===== Given data =====

(* ===== verification/Stdio.v ===== *)
(** * Stdio: formatted output (lib/stdio.c, kern/lib/console.c)

    A format is the memory its pointer points to, up to and including its
    terminator; reading on after the terminator is a fault.  The arguments are
    a list: 32-bit integers (int, unsigned, long, size_t, ptrdiff_t, pointers),
    64-bit integers (long long, intmax_t) and strings; taking an argument of
    the wrong kind, undefined in C, is a fault here.  The routine that receives
    the characters is a parameter, as in the code. *)

From Stdlib Require Import Ascii String.
From S2P Require Import Prelude Types Str Vga.

(** Characters and texts of the source. *)
Definition chr (s : string) : Z :=
  match s with String a _ => Z.of_nat (nat_of_ascii a) | EmptyString => 0 end.
Fixpoint text (s : string) : list Z :=
  match s with String a s' => Z.of_nat (nat_of_ascii a) :: text s' | EmptyString => [] end.

Definition u64 (x : Z) : Z := x mod 2 ^ 64.
Definition s64 (x : Z) : Z := (x + 2 ^ 63) mod 2 ^ 64 - 2 ^ 63.
Definition s16 (x : Z) : Z := (x + 2 ^ 15) mod 2 ^ 16 - 2 ^ 15.
Definition SIZE_MAX : Z := 2 ^ 32 - 1.

(** inc/string.h *)
Definition isdigit (c : Z) : bool := (48 <=? c) && (c <=? 57).

(** ** Conversions *)

Definition MINUS : Z := 1.
Definition PLUS : Z := 2.
Definition SPACE : Z := 4.
Definition POUND : Z := 8.
Definition ZERO : Z := 16.
Definition GROUP : Z := 32.

Inductive int_type :=
| CHARTYPE | SHORTTYPE | INTTYPE | INTTYPEMAX | LONGTYPE | LONGLONGTYPE | PTRDIFFT | SIZET.

Record printf_conversion := Conv { flags : Z; width : Z; precision : Z; type : int_type }.

Record integer_base := Base { base : Z; digits : list Z; base_x : Z; group : Z }.

Definition base_d : integer_base := Base 10 (text "0123456789") 0 3.
Definition base_o : integer_base := Base 8 (text "01234567") 0 3.
Definition base_lx : integer_base := Base 16 (text "0123456789abcdef") (chr "x") 4.
Definition base_X : integer_base := Base 16 (text "0123456789ABCDEF") (chr "X") 4.

Definition has_flag (f b : Z) : bool := negb (Z.land f b =? 0).

(** ** Arguments *)

Inductive arg := ArgInt (v : Z) | ArgWide (v : Z) | ArgStr (s : option (list Z)).
Abbreviation va_list := (list arg).

Definition va_int (a : va_list) : outcome (Z * va_list) :=
  match a with ArgInt v :: a' => Ok (s32 v, a') | _ => Stop Fault end.
Definition va_unsigned (a : va_list) : outcome (Z * va_list) :=
  match a with ArgInt v :: a' => Ok (u32 v, a') | _ => Stop Fault end.
Definition va_intmax (a : va_list) : outcome (Z * va_list) :=
  match a with ArgWide v :: a' => Ok (s64 v, a') | _ => Stop Fault end.
Definition va_uintmax (a : va_list) : outcome (Z * va_list) :=
  match a with ArgWide v :: a' => Ok (u64 v, a') | _ => Stop Fault end.
Definition va_string (a : va_list) : outcome (option (list Z) * va_list) :=
  match a with ArgStr s :: a' => Ok (s, a') | _ => Stop Fault end.

(** Steps that read the format and the arguments only. *)
Definition obind {A B} (o : outcome A) (f : A → outcome B) : outcome B :=
  match o with Ok a => f a | Stop e => Stop e end.
Notation "'let?' x := o 'in' k" := (obind o (λ x, k))
  (at level 10, x pattern, o at level 100, k at level 200) : kos_scope.

Definition star (format : list Z) : outcome Z :=
  match format with [] => Stop Fault | c :: _ => Ok c end.

(** ** parse_conversion *)

Definition flag_of (c : Z) : option Z :=
  if c =? chr "-" then Some MINUS
  else if c =? chr "+" then Some PLUS
  else if c =? chr " " then Some SPACE
  else if c =? chr "#" then Some POUND
  else if c =? chr "0" then Some ZERO
  else if c =? chr "'" then Some GROUP
  else None.

Fixpoint parse_flags (format : list Z) (fl : Z) : outcome (list Z * Z) :=
  match format with
  | [] => Stop Fault
  | c :: f =>
      match flag_of c with
      | Some b => parse_flags f (Z.lor fl b)
      | None => Ok (format, fl)
      end
  end.

Fixpoint parse_number (format : list Z) (n : Z) : outcome (list Z * Z) :=
  match format with
  | [] => Stop Fault
  | c :: f => if isdigit c then parse_number f (s32 (n * 10 + c - 48)) else Ok (format, n)
  end.

Definition parse_width (format : list Z) (args : va_list) : outcome (list Z * Z * va_list) :=
  let? c := star format in
  if c =? chr "*" then
    let? (w, args) := va_int args in Ok (tail format, w, args)
  else
    let? (format, w) := parse_number format 0 in Ok (format, w, args).

Definition parse_precision (format : list Z) (args : va_list) : outcome (list Z * Z * va_list) :=
  let? c := star format in
  if c =? chr "." then
    let format := tail format in
    let? c := star format in
    let? (format, p, args) :=
      (if c =? chr "*" then
         let? (p, args) := va_int args in Ok (tail format, p, args)
       else
         let? (format, p) := parse_number format 0 in Ok (format, p, args)) in
    Ok (format, if p <? 0 then -1 else p, args)
  else Ok (format, -1, args).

=====

**Work instruction**
Please retype the whole of the material above exactly.

**Your response**
(* ===== verification/Stdio.v ===== *)
(** * Stdio: formatted output (lib/stdio.c, kern/lib/console.c)

    A format is the memory its pointer points to, up to and including its
    terminator; reading on after the terminator is a fault.  The arguments are
    a list: 32-bit integers (int, unsigned, long, size_t, ptrdiff_t, pointers),
    64-bit integers (long long, intmax_t) and strings; taking an argument of
    the wrong kind, undefined in C, is a fault here.  The routine that receives
    the characters is a parameter, as in the code. *)

From Stdlib Require Import Ascii String.
From S2P Require Import Prelude Types Str Vga.

(** Characters and texts of the source. *)
Definition chr (s : string) : Z :=
  match s with String a _ => Z.of_nat (nat_of_ascii a) | EmptyString => 0 end.
Fixpoint text (s : string) : list Z :=
  match s with String a s' => Z.of_nat (nat_of_ascii a) :: text s' | EmptyString => [] end.

Definition u64 (x : Z) : Z := x mod 2 ^ 64.
Definition s64 (x : Z) : Z := (x + 2 ^ 63) mod 2 ^ 64 - 2 ^ 63.
Definition s16 (x : Z) : Z := (x + 2 ^ 15) mod 2 ^ 16 - 2 ^ 15.
Definition SIZE_MAX : Z := 2 ^ 32 - 1.

(** inc/string.h *)
Definition isdigit (c : Z) : bool := (48 <=? c) && (c <=? 57).

(** ** Conversions *)

Definition MINUS : Z := 1.
Definition PLUS : Z := 2.
Definition SPACE : Z := 4.
Definition POUND : Z := 8.
Definition ZERO : Z := 16.
Definition GROUP : Z := 32.

Inductive int_type :=
| CHARTYPE | SHORTTYPE | INTTYPE | INTTYPEMAX | LONGTYPE | LONGLONGTYPE | PTRDIFFT | SIZET.

Record printf_conversion := Conv { flags : Z; width : Z; precision : Z; type : int_type }.

Record integer_base := Base { base : Z; digits : list Z; base_x : Z; group : Z }.

Definition base_d : integer_base := Base 10 (text "0123456789") 0 3.
Definition base_o : integer_base := Base 8 (text "01234567") 0 3.
Definition base_lx : integer_base := Base 16 (text "0123456789abcdef") (chr "x") 4.
Definition base_X : integer_base := Base 16 (text "0123456789ABCDEF") (chr "X") 4.

Definition has_flag (f b : Z) : bool := negb (Z.land f b =? 0).

(** ** Arguments *)

Inductive arg := ArgInt (v : Z) | ArgWide (v : Z) | ArgStr (s : option (list Z)).
Abbreviation va_list := (list arg).

Definition va_int (a : va_list) : outcome (Z * va_list) :=
  match a with ArgInt v :: a' => Ok (s32 v, a') | _ => Stop Fault end.
Definition va_unsigned (a : va_list) : outcome (Z * va_list) :=
  match a with ArgInt v :: a' => Ok (u32 v, a') | _ => Stop Fault end.
Definition va_intmax (a : va_list) : outcome (Z * va_list) :=
  match a with ArgWide v :: a' => Ok (s64 v, a') | _ => Stop Fault end.
Definition va_uintmax (a : va_list) : outcome (Z * va_list) :=
  match a with ArgWide v :: a' => Ok (u64 v, a') | _ => Stop Fault end.
Definition va_string (a : va_list) : outcome (option (list Z) * va_list) :=
  match a with ArgStr s :: a' => Ok (s, a') | _ => Stop Fault end.

(** Steps that read the format and the arguments only. *)
Definition obind {A B} (o : outcome A) (f : A → outcome B) : outcome B :=
  match o with Ok a => f a | Stop e => Stop e end.
Notation "'let?' x := o 'in' k" := (obind o (λ x, k))
  (at level 10, x pattern, o at level 100, k at level 200) : kos_scope.

Definition star (format : list Z) : outcome Z :=
  match format with [] => Stop Fault | c :: _ => Ok c end.

(** ** parse_conversion *)

Definition flag_of (c : Z) : option Z :=
  if c =? chr "-" then Some MINUS
  else if c =? chr "+" then Some PLUS
  else if c =? chr " " then Some SPACE
  else if c =? chr "#" then Some POUND
  else if c =? chr "0" then Some ZERO
  else if c =? chr "'" then Some GROUP
  else None.

Fixpoint parse_flags (format : list Z) (fl : Z) : outcome (list Z * Z) :=
  match format with
  | [] => Stop Fault
  | c :: f =>
      match flag_of c with
      | Some b => parse_flags f (Z.lor fl b)
      | None => Ok (format, fl)
      end
  end.

Fixpoint parse_number (format : list Z) (n : Z) : outcome (list Z * Z) :=
  match format with
  | [] => Stop Fault
  | c :: f => if isdigit c then parse_number f (s32 (n * 10 + c - 48)) else Ok (format, n)
  end.

Definition parse_width (format : list Z) (args : va_list) : outcome (list Z * Z * va_list) :=
  let? c := star format in
  if c =? chr "*" then
    let? (w, args) := va_int args in Ok (tail format, w, args)
  else
    let? (format, w) := parse_number format 0 in Ok (format, w, args).

Definition parse_precision (format : list Z) (args : va_list) : outcome (list Z * Z * va_list) :=
  let? c := star format in
  if c =? chr "." then
    let format := tail format in
    let? c := star format in
    let? (format, p, args) :=
      (if c =? chr "*" then
         let? (p, args) := va_int args in Ok (tail format, p, args)
       else
         let? (format, p) := parse_number format 0 in Ok (format, p, args)) in
    Ok (format, if p <? 0 then -1 else p, args)
  else Ok (format, -1, args).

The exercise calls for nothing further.